Every line below needs to be returned exactly as written.

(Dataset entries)
=== Begin Enclosure ===

(** C3, as the code has it.  On a miss, domains, clients and cache entries
    take the lowest free slot (magic byte 0) below the count, or the slot at
    the count when none is free, and the count is incremented in both
    cases; upstreams always take the slot at the count. *)
Theorem allocation_on_miss :
  (∀ st domainString count now,
     scan_IDs (Counters.domains (counters st))
              (domain_matches st (hashStr domainString) domainString) = None →
     is_Some (getDomain st (get_next_free_domainID st) false) →
     lowest_free_or_count (domain_is_free st) (Counters.domains (counters st))
                          (get_next_free_domainID st)
     ∧ snd (_findDomainID st domainString count now) = get_next_free_domainID st
     ∧ Counters.domains (counters (fst (_findDomainID st domainString count now)))
       = int_add (Counters.domains (counters st)) 1)
  ∧ (∀ st clientIP count aliasclient now,
       count || aliasclient = true →
       scan_IDs (Counters.clients (counters st)) (client_matches st clientIP) = None →
       is_Some (getClient st (get_next_free_clientID st) false) →
       lowest_free_or_count (client_is_free st) (Counters.clients (counters st))
                            (get_next_free_clientID st)
       ∧ ∃ st', _findClientID st clientIP count aliasclient now
                = Some (st', get_next_free_clientID st)
                ∧ Counters.clients (counters st')
                  = int_add (Counters.clients (counters st)) 1)
  ∧ (∀ st domainID clientID query_type,
       scan_IDs (Counters.dns_cache_size (counters st))
                (cache_matches st domainID clientID query_type) = None →
       is_Some (getDNSCache st (get_next_free_cacheID st) false) →
       lowest_free_or_count (cache_is_free st) (Counters.dns_cache_size (counters st))
                            (get_next_free_cacheID st)
       ∧ snd (_findCacheID st domainID clientID query_type true)
         = get_next_free_cacheID st
       ∧ Counters.dns_cache_size
           (counters (fst (_findCacheID st domainID clientID query_type true)))
         = int_add (Counters.dns_cache_size (counters st)) 1)
  ∧ (∀ st upstreamString port,
       scan_IDs (Counters.upstreams (counters st))
                (upstream_matches st upstreamString port) = None →
       is_Some (getUpstream st (Counters.upstreams (counters st)) false) →
       snd (_findUpstreamID st upstreamString port) = Counters.upstreams (counters st)
       ∧ Counters.upstreams (counters (fst (_findUpstreamID st upstreamString port)))
         = int_add (Counters.upstreams (counters st)) 1).
Proof.
  repeat apply conj.
  - intros st domainString count now Hmiss [d Hslot]. split.
    { apply scan_IDs_lowest. }
    unfold _findDomainID. rewrite Hmiss, Hslot. by cbn.
  - intros st clientIP count aliasclient now Hflags Hmiss [c Hslot]. split.
    { apply scan_IDs_lowest. }
    unfold _findClientID. rewrite Hmiss, Hslot.
    assert (negb count && negb aliasclient = false) as ->
      by (by destruct count, aliasclient).
    cbn [addstr]. eexists. split; [reflexivity|].
    by rewrite counters_after_new_client.
  - intros st domainID clientID query_type Hmiss [c Hslot]. split.
    { apply scan_IDs_lowest. }
    unfold _findCacheID. rewrite Hmiss, Hslot. by cbn.
  - intros st upstreamString port Hmiss [u Hslot].
    unfold _findUpstreamID. rewrite Hmiss, Hslot. by cbn.
Qed.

=== End Enclosure ===

EXERCISE RESPONSE —
(** C3, as the code has it.  On a miss, domains, clients and cache entries
    take the lowest free slot (magic byte 0) below the count, or the slot at
    the count when none is free, and the count is incremented in both
    cases; upstreams always take the slot at the count. *)
Theorem allocation_on_miss :
  (∀ st domainString count now,
     scan_IDs (Counters.domains (counters st))
              (domain_matches st (hashStr domainString) domainString) = None →
     is_Some (getDomain st (get_next_free_domainID st) false) →
     lowest_free_or_count (domain_is_free st) (Counters.domains (counters st))
                          (get_next_free_domainID st)
     ∧ snd (_findDomainID st domainString count now) = get_next_free_domainID st
     ∧ Counters.domains (counters (fst (_findDomainID st domainString count now)))
       = int_add (Counters.domains (counters st)) 1)
  ∧ (∀ st clientIP count aliasclient now,
       count || aliasclient = true →
       scan_IDs (Counters.clients (counters st)) (client_matches st clientIP) = None →
       is_Some (getClient st (get_next_free_clientID st) false) →
       lowest_free_or_count (client_is_free st) (Counters.clients (counters st))
                            (get_next_free_clientID st)
       ∧ ∃ st', _findClientID st clientIP count aliasclient now
                = Some (st', get_next_free_clientID st)
                ∧ Counters.clients (counters st')
                  = int_add (Counters.clients (counters st)) 1)
  ∧ (∀ st domainID clientID query_type,
       scan_IDs (Counters.dns_cache_size (counters st))
                (cache_matches st domainID clientID query_type) = None →
       is_Some (getDNSCache st (get_next_free_cacheID st) false) →
       lowest_free_or_count (cache_is_free st) (Counters.dns_cache_size (counters st))
                            (get_next_free_cacheID st)
       ∧ snd (_findCacheID st domainID clientID query_type true)
         = get_next_free_cacheID st
       ∧ Counters.dns_cache_size
           (counters (fst (_findCacheID st domainID clientID query_type true)))
         = int_add (Counters.dns_cache_size (counters st)) 1)
  ∧ (∀ st upstreamString port,
       scan_IDs (Counters.upstreams (counters st))
                (upstream_matches st upstreamString port) = None →
       is_Some (getUpstream st (Counters.upstreams (counters st)) false) →
       snd (_findUpstreamID st upstreamString port) = Counters.upstreams (counters st)
       ∧ Counters.upstreams (counters (fst (_findUpstreamID st upstreamString port)))
         = int_add (Counters.upstreams (counters st)) 1).
Proof.
  repeat apply conj.
  - intros st domainString count now Hmiss [d Hslot]. split.
    { apply scan_IDs_lowest. }
    unfold _findDomainID. rewrite Hmiss, Hslot. by cbn.
  - intros st clientIP count aliasclient now Hflags Hmiss [c Hslot]. split.
    { apply scan_IDs_lowest. }
    unfold _findClientID. rewrite Hmiss, Hslot.
    assert (negb count && negb aliasclient = false) as ->
      by (by destruct count, aliasclient).
    cbn [addstr]. eexists. split; [reflexivity|].
    by rewrite counters_after_new_client.
  - intros st domainID clientID query_type Hmiss [c Hslot]. split.
    { apply scan_IDs_lowest. }
    unfold _findCacheID. rewrite Hmiss, Hslot. by cbn.
  - intros st upstreamString port Hmiss [u Hslot].
    unfold _findUpstreamID. rewrite Hmiss, Hslot. by cbn.
Qed.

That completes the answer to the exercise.